Chereads / Ketika Cinta Dikhianati / Chapter 4 - Icah, Anak Mang Cahya, Datang

Chapter 4 - Icah, Anak Mang Cahya, Datang

Seminggu kemudian, pagi jelang siang, Mang Cahya dan istrinya harap-harap cemas menunggu kedatangan Icah, anak mereka. Sebelumnya saat tiga hari lalu, ada surat datang. Katanya Icah akan pulang.

Mang cahya dan istrinya lebih banyak terdiam di depan rumah. Ada rasa takut bila yang terjadi adalah tak jadi pulang atau terlambat, semisal ada halangan di jalan, atau malah terbawa ke kota lain karena di bus ketiduran. Atau yang paling keduanya tidak inginkan, Icah dihipnotis orang, hingga dibawa pergi entah ke mana, semau orang itu.

Doa Mang Cahya dan istrinya terkabul. Saat matahari sepenggalah, Icah datang akhirnya, naik ojek kampung. Kepulangannya disambut dengan haru. Ketiganya bergantian berpelukan.

Icah membawa dua tas besar, berisi aneka macam oleh-oleh. Kedua tas ini dibawakan Mang Cahya, dengan wajah berseri-seri, senang gembira. Rasa rindu dua tahun tidak bertemu dengan anaknya, terlampiaskan.

Saat satu tas dibuka, rupanya lebih banyak berupa pakaian bekas pemberian dari majikan Icah saat bekerja. Pakaian laki-laki dan perempuan. Saat Mang Cahya memerhatikan satu kemeja dan satu celana katun bekas, keluar satu pujian. "Ini kainnya juga jahitannya bagus sekali. Jauh dengan kain celana katunku yang biasa dipakai yang dibeli di pasar, dijahit di taylor terdekat."

Istri Mang Cahya nimbrung. "Namanya juga ibu kota. Ya pastilah, pakaian serba bagus, makanan serba enak, dan juga pasti uang banyak yang beredar."

"Uang juga pasti banyak ya? Iya ya, orang-orang pintar kan berkumpul di Jakarta dari seluruh Indonesia. Mereka bekerja di pemerintahan. Pemegang kebijakan."

"Emang ada yang kenal gitu?"

"Ya kenal tidak, hanya tahu, saat ini kan Bapak Presiden kita Pak Harto. Ini kan tahun 1985."

"Ah, hanya itu yang Akang tahu. Kalau menteri pertanian siapa?"

"Pak Tojib Hadiwidjaja."

"Perasaan sih bukan. Itu kan Pak Menteri yang sudah lama."

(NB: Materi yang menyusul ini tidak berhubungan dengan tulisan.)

Lemma coherent_frame id id' c c' bs :
  only_from (bc_holds := bc_holds) (bc_next := bc_next) id c c' -> id' <> id -> 0 <= id < 2 ^ 64 -> 0 <= id' < 2 ^ 64 ->
  cache_coherent (o := o) (bc_holds := bc_holds) (blocks := bs) id' (Some c) -> cache_coherent (o := o) (bc_holds := bc_holds) (blocks := bs) id' (Some c').
Proof.
  intros [_ Hf] Hne Hid Hid' Hco kvs h b Hin Hb. apply Hf in Hb as [Hb|[y Ey]]; [by eapply Hco|].
  by apply EncodeFixed64_inj in Ey.
Qed.

Lemma blocks_ok_frame own id c c' i :
  only_from (bc_holds := bc_holds) (bc_next := bc_next) id c c' -> blocks_ok own c -> bc_next c < 2 ^ 64 -> own id = Some i ->
  cache_coherent (o := o) (bc_holds := bc_holds) (blocks := img_blocks i) id (Some c') -> blocks_ok own c'.
Proof.
  intros Hf [B1 B2 B3 B4] Hb Hi Hco. pose proof Hf as [En Hk]. split; rewrite ?En; [done|done| |].
  - intros k b [H1|[y ->]]%Hk; [by eapply B3|]. exists id, y. split; [done|by eapply B2].
  - intros id' i' Hi'. destruct (decide (id' = id)) as [->|Hne]; [by rewrite Hi in Hi'; injection Hi' as <-|].
    apply (coherent_frame id id' c c' _ Hf Hne); [apply B2 in Hi; lia|apply B2 in Hi'; lia|by apply B4].
Qed.

(** A new number for a table. *)
Lemma blocks_ok_new own c i :
  blocks_ok own c -> bc_next c + 1 < 2 ^ 64 ->
  own (bc_NewId c).1 = None /\
  blocks_ok (fun id => if decide (id = (bc_NewId c).1) then Some i else own id) (bc_NewId c).2 /\ bc_next (bc_NewId c).2 = bc_next c + 1.
Proof.
  intros [B1 B2 B3 B4] Hb. destruct (bc_NewId_next (bc_next := bc_next) c ltac:(lia)) as [E1 E2]. split; [|split; [|done]].
  { destruct (own _) as [i'|] eqn:Eo; [|done]. apply B2 in Eo. lia. }
  split; rewrite ?E2; [lia| | |].
  - intros id i'. case_decide; [intros _; lia|]. intros Hi%B2. lia.
  - intros k b Hk%bc_NewId_holds. apply B3 in Hk as (id & y & -> & Hid). exists id, y. split; [done|lia].
  - intros id i'. case_decide as Hid; intros Hi kvs h b Hin Hk%bc_NewId_holds.
    + apply B3 in Hk as (id' & y & Ek & Hid'). apply EncodeFixed64_inj in Ek; lia.
    + by eapply B4.
Qed.

Lemma image_instances i : image_ok i -> ComparatorLaws (comparator o) /\ ShortComparator (comparator o) /\
  (forall name P, filter_policy o = Some (name, P) -> FilterPolicyLaws P /\ zlen name < 2 ^ 31).
Proof.
  intros _. rewrite Hcmp. split; [apply _|]. split; [apply _|].
  intros name P (P0 & -> & HP & Hn & _)%Hfilter. split; [by apply InternalFilterPolicy_laws|done].
Qed.

(** *** A table is found *)

Record found (b : nat) (n : Z) tc (h : H) (t : Table F) (i : TableImage) own held c : Prop := {
  fo_value : c_Value h (cache_ tc) = Some t;
  fo_cache : c_ok (S (3 * b)) (right_table own) (h :: held) (cache_ tc);
  fo_blocks : tcs_blocks tc = Some c;
  fo_blocks_ok : blocks_ok own c;
  fo_ready : bc_next c + Z.of_nat b < 2 ^ 64;
  fo_image : sst n = Some i /\ image_ok i;
  fo_own : own (t_cache_id t) = Some i;
  fo_opened : opened_as i t;
}.

Lemma FindTable_spec b tc n size es :
  cache_ready (S b) tc -> has_table tc n size es ->
  exists h tc' t i own held c, FindTable Snappy Zstd dbname o n size tc = Some (inr h, tc') /\ tcs_env tc' = tcs_env tc /\
    found b n tc' h t i own held c /\ img_entries i = es.
Proof.
  intros (own & held & c & Hc & Hb & Hbo & Hn) (Hrange & i & f & Es & Hi & <- & -> & Eo & Ef).
  assert (Hkey : zlen (EncodeFixed64 n) < 2 ^ 31) by (unfold zlen; by rewrite EncodeFixed64_len).
  replace (3 * S b)%nat with (S (S (S (3 * b)))) in Hc by lia. unfold FindTable. destruct (c_Lookup_ok _ _ _ _ _ Hc Hkey) as (r & k' & -> & Hr). cbn [mbind option_bind]. destruct r as [h|].
  - destruct Hr as (Hc' & t & Hv & Hp). destruct (Hp n Hrange eq_refl) as (i' & Es' & Hi' & Hown & Hop). assert (i' = i) as -> by congruence.
    exists h, (with_cache k' tc), t, i, own, held, c. split; [done|]. split; [done|]. split; [|done].
    split; [done|eapply c_ok_weaken; [|by intros ? ? H1; exact H1|exact Hc']; lia|done|done|lia|done|done|done].
  - cbn [tcs_env with_cache]. rewrite Eo. destruct (image_instances i Hi) as (L & SC & Hp).
    destruct (Open_spec (o := o) (file := f) (blocks := img_blocks i) (footer := img_footer i) (off := img_end i) Snappy Zstd
      ltac:(rewrite Ef; apply (im_layout _ Hi)) Hinterval ltac:(rewrite Ef; apply (im_file _ Hi)) Hp (Some c)) as (t & Et & Hop).
    cbn [tcs_blocks with_cache]. rewrite Hb, <- Ef, Et. cbn [mbind option_bind new_id after_id].
    destruct (blocks_ok_new own c i Hbo ltac:(lia)) as (Hfresh & Hbo' & Hnext). set (own' := fun id => if decide (id = _) then _ else _) in Hbo'.
    cbn [new_id] in Hop. assert (Eid : t_cache_id t = (bc_NewId c).1) by by destruct Hop as (_ & _ & -> & _).
    assert (Hown : own' (t_cache_id t) = Some i) by (unfold own'; by rewrite Eid, decide_True).
    assert (Hopen : opened_as i t) by (exists f; by rewrite Eid).
    cbn [cache_ with_blocks with_cache].
    destruct (c_Insert_ok (S (3 * b)) (right_table own') held k' (EncodeFixed64 n) t 1 DeleteEntry) as (h & k'' & -> & Hc'' & Hv).
    { eapply c_ok_weaken; [reflexivity| |exact Hr]. intros k t' Hp' m Hm Ek. destruct (Hp' m Hm Ek) as (j & H1 & H2 & H3 & H4).
      exists j. do 2 (split; [done|]). split; [|done]. unfold own'. case_decide as Hd; [|done]. rewrite Hd in H3. congruence. }
    { intros m Hm Ek. rewrite <- (app_nil_r (EncodeFixed64 n)), <- (app_nil_r (EncodeFixed64 m)) in Ek. apply EncodeFixed64_inj in Ek as <-; [|done..]. by exists i. }
    { done. }
    cbn [mbind option_bind]. eexists h, _, t, i, own', held, (bc_NewId c).2. split; [done|]. split; [done|]. split; [|done].
    split; cbn; try done. lia.
Qed.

Mang Cahya nyengir. "Memang aku tidak tahu. Tahunya hanya nama presiden dan nama Bapak Wakil Presiden Pak Umar Wirahadikusumah yang orang Sumedang itu."

Icah kini nimbrung, katanya nama menteri pertanian sekarang adalah Pak Achmad Affandi. Dia tahu suka karena suka mencuri dengar bila majikannya sedang mengobrol—yang seorang pegawai salah satu departemen di pemerintahan pusat.

Tetangga Mang Cahya mulai bergiliran berdatangan, ingin tahu apa saja oleh-oleh yang dibawa yang baru pulang dari Jakarta itu. Memang di kampung ini sudah kebiasaan, bila ada salah seorang penduduknya yang baru pulang bekerja, selalu berkumpul. Icah hanya tersenyum malu karena tak banyak membawa oleh-oleh.

"Kan aku bukan pulang dari luar negeri yang menjadi TKW. Kalau mereka, barulah oleh-olehnya banyak. Uangnya juga banyak. Seperti Ma Eha itu kan, mantan TKW, sekarang sawahnya luas."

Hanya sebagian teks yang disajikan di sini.